Inflammation, Oxidative Stress and Protein Aggregation; Any Links?
A special issue of Cells (ISSN 2073-4409).
Deadline for manuscript submissions: closed (15 October 2019) | Viewed by 21131
Special Issue Editors
2. Jožef Stefan International Postgraduate School, 1000 Ljubljana, Slovenia
Interests: mechanisms of protein folding and aggregation, amyloid metal interaction, amyloid-membrane interaction; amyloid pore formation; lipid composition modulation of protein aggregation; proteomics and bioinformatics; interactomes and protein function annotation
Special Issues, Collections and Topics in MDPI journals
Interests: protein folding; protein aggregation; protein design; high-throughput screening; bioinformatics; amyloids; Parkinson; nanomaterials; phase separation; prions; drug discovery
Special Issues, Collections and Topics in MDPI journals
Interests: innate immune response; inflammasome; mitochondria; oxidative stress; proteinases and inhibitors
Special Issues, Collections and Topics in MDPI journals
Special Issue Information
Dear Colleagues,
Inflammation is a complex immune response that enables survival during infection and maintains tissue homeostasis. In response to pathogens, damaged cells, or irritants a cascade of signals leads to the recruitment of immune cells. The sustained robust inflammation may lead to serious disorders due to the overproduction of pro-inflammatory cytokines and tissue damage. The proinflammatory cytokines IL-1β and IL-18 play a crucial role in tissue homeostasis. Their secretion is determined by the inflammasome, a multicomponent complex that processes IL-1β and IL-18 into mature cytokines. Reactive oxygen species (ROS) are implicated in inflammasome activation.

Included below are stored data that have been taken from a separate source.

(* ===== verification/Recipe.v ===== *)
(** * From a plan to a runnable graph

    [crates/tinyflows-adaptive/src]: what intake decides and how it fails
    ([intake/mod.rs]), the workflows a store keeps ([tinyflows/src/store/types]),
    the plan a model writes and the graph it is lowered to ([intake/recipe.rs],
    [intake/recipe/lowering.rs]), and what the host permits ([host.rs]).  The
    printer of [serde_json] is the argument [Fmt]. *)

From Stdlib Require Import Ascii.
From S2P Require Import Prelude Json GraphTypes Workflow Text Expr WfState EngineRun GraphOps AgentRequest AgentPrompt Diagnosis Ledger.

(** ** Records of the store ([store/types/workflow.rs]) *)

Record WorkflowDefaults := mkDefaults { df_harness : option string; df_model : option string }.
Definition defaults_default : WorkflowDefaults := mkDefaults None None.
Definition defaults_is_empty (d : WorkflowDefaults) : bool :=
  bool_decide (df_harness d = None) && bool_decide (df_model d = None).

Record WorkflowRecord := mkWfRecord {
  wr_id : string; wr_name : string; wr_description : string; wr_enabled : bool;
  wr_defaults : WorkflowDefaults; wr_graph : WorkflowGraph; wr_source_path : option string
}.
Record WorkflowSummary := mkWfSummary {
  ws_id : string; ws_name : string; ws_description : string; ws_enabled : bool; ws_node_count : nat;
  ws_trigger_kind : option string; ws_inputs : list WorkflowInput
}.

(** ** What intake answers ([intake/mod.rs]) *)

Inductive IntakeError :=
| StoreErr (message : string)
| LedgerErr (e : LedgerError)
| Inference (message : string)
| Invalid (message : string)
| Unsupported (message : string)
| Unbindable (id missing : string).

Definition ledger_error_to_string (e : LedgerError) : string :=
  match e with
  | LedgerBackend m => "ledger backend: " +:+ m
  | LedgerCorrupt m => "ledger holds a row it cannot read: " +:+ m
  end.
Definition intake_error_to_string (e : IntakeError) : string :=
  match e with
  | StoreErr m => "workflow store: " +:+ m
  | LedgerErr e => "ledger: " +:+ ledger_error_to_string e
  | Inference m => "inference: " +:+ m
  | Invalid m => "authored an invalid graph: " +:+ m
  | Unsupported m => "this host cannot run that graph: " +:+ m
  | Unbindable id missing => "workflow " +:+ id +:+ " needs an input nothing supplied: " +:+ missing
  end.

Record PlannedAttempt := mkAttempt {
  at_approach : Approach;
  at_graph : WorkflowGraph;
  at_inputs : list (string * value);
  at_resume : option LoopResumePoint;
  at_lessons_shown : list string
}.

(** ** Plans ([recipe.rs]) *)

(** [value[key]]. *)
Definition vfield (key : string) (v : value) : value := default Null (get key v).
Definition text_field (key : string) (v : value) : string := default "" (as_str (vfield key v)).
Definition given_text (key : string) (v : value) : option string :=
  non_blank_trimmed (as_str (vfield key v)).

Record Callable := mkCallable {
  ca_id : string; ca_name : string; ca_description : string; ca_inputs : list (string * bool)
}.

Definition render_inputs (inputs : list (string * bool)) : string :=
  join_with ", " ((λ i, if i.2 : bool then i.1 else i.1 +:+ " (optional)") <$> inputs).
(** The loop has no bound of its own; [None] is a run of more than [fuel]
    attempts. *)
Fixpoint run_from (fuel : nat) (ep : string) (goal : Goal_) (carry : option LoopResumePoint)
    : L * HS → option ((L * HS) * result IntakeError Finished) := λ w,
  match fuel with
  | 0 => None
  | S fuel =>
      match attempt_continuing ep goal carry w with
      | (w, Err e) => Some (w, Err e)
      | (w, Ok (closed, next)) =>
          match cl_next closed with
          | NextRetry => run_from fuel ep goal next w
          | ended =>
              Some ((ls ← consolidate goal ep (vd_satisfied (cl_verdict closed));
                     found ← on_ledger (episode ep);
                     let attempts := match found with Some r => ep_attempt r | None => 0%N end in
                     eret (mkFinished (status_of ended) attempts (cl_verdict closed) ls)) w)
          end
      end
  end.
Definition run_episode (fuel : nat) (ep : string) (goal : Goal_) := run_from fuel ep goal None.

Definition unfinished : Ep (list Ledger.Episode) := on_ledger (episodes true page_all).
End Episodes.
(* ===== verification/EpisodeTheorems.v ===== *)
(** * What an episode guarantees

    Theorems about [Episode] against the class [LawfulLedger]: an episode ends
    within its budget of attempts, it never repeats a stored workflow nor takes a
    second errand, what it offers a planner, when a run is continued, what is
    kept and what a repair leaves alone.  [MemoryLedger] is shown lawful. *)

From Stdlib Require Import SpecFloat Ascii.
From S2P Require Import Prelude Json GraphTypes Workflow Text Expr WfValidate WfConfig WfState EngineRun GraphOps AgentRequest AgentPrompt Diagnosis Ledger LedgerTheorems Recipe Episode WfSamples ConfigTheorems.

(** ** What the loop relies on a ledger for *)

Class LawfulLedger (L : Type) `{Ledger L} := {
  rows_view : L → string → list LedgerRow;
  episode_view : L → string → option Ledger.Episode;
  same_views (l l' : L) : Prop :=
    (∀ ep, rows_view l' ep = rows_view l ep) ∧ (∀ id, episode_view l' id = episode_view l id);
  view_id l id e : episode_view l id = Some e → ep_id e = id;
  rows_law ep l : same_views l (rows ep l).1 ∧ ∀ rs, (rows ep l).2 = Ok rs → rs = rows_view l ep;
  episode_law id l : same_views l (episode id l).1 ∧ ∀ o, (episode id l).2 = Ok o → o = episode_view l id;
  append_law r l :
    (∀ id, episode_view (append r l).1 id = episode_view l id) ∧
    ((∃ id, ∀ ep, rows_view (append r l).1 ep =
        if decide (ep = lr_episode r) then rows_view l ep ++ [set_row_id r id] else rows_view l ep)
     ∨ (∀ ep, rows_view (append r l).1 ep = rows_view l ep) ∧ ∀ id, (append r l).2 ≠ Ok id);
  save_law e l :
    (∀ ep, rows_view (save_episode e l).1 ep = rows_view l ep) ∧
    ((∃ e', ep_id e' = ep_id e ∧ ep_attempt e' = ep_attempt e ∧ ep_stalled e' = ep_stalled e ∧
        ep_status e' = ep_status e ∧
        ∀ id, episode_view (save_episode e l).1 id = if decide (id = ep_id e) then Some e' else episode_view l id)
     ∨ (∀ id, episode_view (save_episode e l).1 id = episode_view l id) ∧ (save_episode e l).2 ≠ Ok tt);
  lessons_law k l : same_views l (lessons k l).1;
  promote_law x c l : same_views l (promote x c l).1;
  score_lesson_law id b l : same_views l (score_lesson id b l).1;
  score_workflow_law id b l : same_views l (score_workflow id b l).1;
  workflow_score_law id l : same_views l (workflow_score id l).1;
  link_variant_law p v l : same_views l (link_variant p v l).1;
  parent_law id l : same_views l (parent_of id l).1;
  children_law id l : same_views l (children_of id l).1;
  save_steps_law id ss l : same_views l (save_steps id ss l).1
}.
(* ===== verification/Compat.v ===== *)
(** * Documents the engine cannot run

    [crates/tinyflows/src/compat.rs] and [compat/referenced.rs]: the refusal of
    topologies the fan-in lowering would run wrong, in a graph, its inline
    children and the saved workflows it refers to; and
    [crates/tinyflows/src/migrate.rs]: bringing a stored document to the current
    schema and naming the member a decoding error came from.

    The decoders of [serde_json] and the host's lookup of saved workflows are
    arguments.  Depths are natural numbers; sets of ports are lists without
    duplicates. *)

From S2P Require Import Prelude Json GraphTypes Search Workflow WfAnalysis WfState Text Postcondition WfConfig SubWorkflow.

(** ** Searches ([compat.rs]) *)

Definition ports_of (g : WorkflowGraph) (node : string) : list string :=
  remove_dups (from_port <$> outgoing g node).

Definition is_router (n : Node) : bool := bool_decide (nd_kind n = Condition ∨ nd_kind n = Switch).

Definition is_branching_node (g : WorkflowGraph) (node : string) : bool :=
  existsb (λ n, bool_decide (nd_id n = node) && is_router n) (wg_nodes g) ||
  bool_decide (2 ≤ length (ports_of g node)).

(** What an unconditional walk pushes: nothing beyond a branching node. *)
Definition plain_successors (g : WorkflowGraph) (node : string) : list string :=
  if is_branching_node g node then [] else main_successors g node.

Definition reaches_on_main_edges (g : WorkflowGraph) (from to stop : string) : bool :=
  if decide (from = to) then true
  else
    search_total (λ n, bool_decide (n = to)) (stopping stop (plain_successors g)) (edge_sources g)
      (reverse (plain_successors g from)).

Definition compat_reaches_via_port (g : WorkflowGraph) (brancher port target stop : string) : bool :=
  search_total (λ n, bool_decide (n = target)) (stopping stop (successors g)) (edge_sources g)
    (reverse (port_successors g brancher port)).

Definition reaches_deterministically_via_port (g : WorkflowGraph) (brancher port target stop : string) : bool :=
  existsb (λ e, reaches_on_main_edges g (to_node e) target stop)
    (filter (λ e, from_node e = brancher ∧ from_port e = port) (wg_edges g)).

(** ** The refusals ([compat.rs]) *)

Record CompatibilityError := mkCompat { ce_code : string; ce_message : string; ce_node_id : option string }.

Definition UNSUPPORTED_NESTED_CONDITIONAL_FAN_IN : string := "unsupported_nested_conditional_fan_in".
Definition UNSUPPORTED_MAIN_PORT_CONDITIONAL_FAN_IN : string := "unsupported_main_port_conditional_fan_in".

Definition fan_in_sources (g : WorkflowGraph) (loop_edges : gset (string * string)) (fan_in : string) : list string :=
  from_node <$> filter (λ e, to_node e = fan_in ∧ (from_node e, to_node e) ∉ loop_edges) (wg_edges g).

Definition choices_exhaustive (candidate : Node) (ports : list string) : bool :=
  match nd_kind candidate with
  | Condition => bool_decide ("true" ∈ ports) && bool_decide ("false" ∈ ports)
  | Switch => bool_decide ("default" ∈ ports)
  | _ => true
  end.

(** Whether a candidate decides if the predecessor runs ([None] when not), and
    whether it may do so through a port called [main]. *)
Definition controls (g : WorkflowGraph) (fan_in predecessor : string) (candidate : Node) : option bool :=
  let ports := ports_of g (nd_id candidate) in
  if bool_decide (length ports < 2) && negb (is_router candidate) then None
  else
    let target := if decide (nd_id candidate = predecessor) then fan_in else predecessor in
    let reaches port := compat_reaches_via_port g (nd_id candidate) port target fan_in in
    let provable := if is_router candidate then choices_exhaustive candidate ports
                    else bool_decide (2 ≤ length ports) in
    let every := provable &&
      forallb (λ port, reaches_deterministically_via_port g (nd_id candidate) port target fan_in) ports in
    if existsb reaches ports && negb every
    then Some (bool_decide ("main" ∈ ports) && reaches "main") else None.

Proteostasis (proportion between the synthesis, translation, folding and degradation of proteins) should be in balance in a healthy cell, including neurons. However, due to different stressors among them, heat (fever, infection), acidification (lack or excess of nutrients) and oxidative stress, the mis-folding and aggregation of otherwise normal sequences of proteins occurs. Different chaperones, i.e., heat shock proteins, are turned on to deaggregate and restore the folding of proteins, however, the degradation and clearance from the cell by autophagy happen as a last resource. ROS can also increase upon protein aggregation, due to metals binding to the aggregates, membrane perturbation or permeabilization by soluble aggregates.
In this Special Issue we propose: 1) to discuss how oxidative stress influences the inflammatory immune response; 2) studies of the regulatory pathways, which are turned on in the cytosol to restore proteostasis; and 3) studies which shed light on the connections between different stressors and the amount of protein aggregates, and the localization of the smallest, still soluble aggregates (oligomers), which are supposed to be the most toxic.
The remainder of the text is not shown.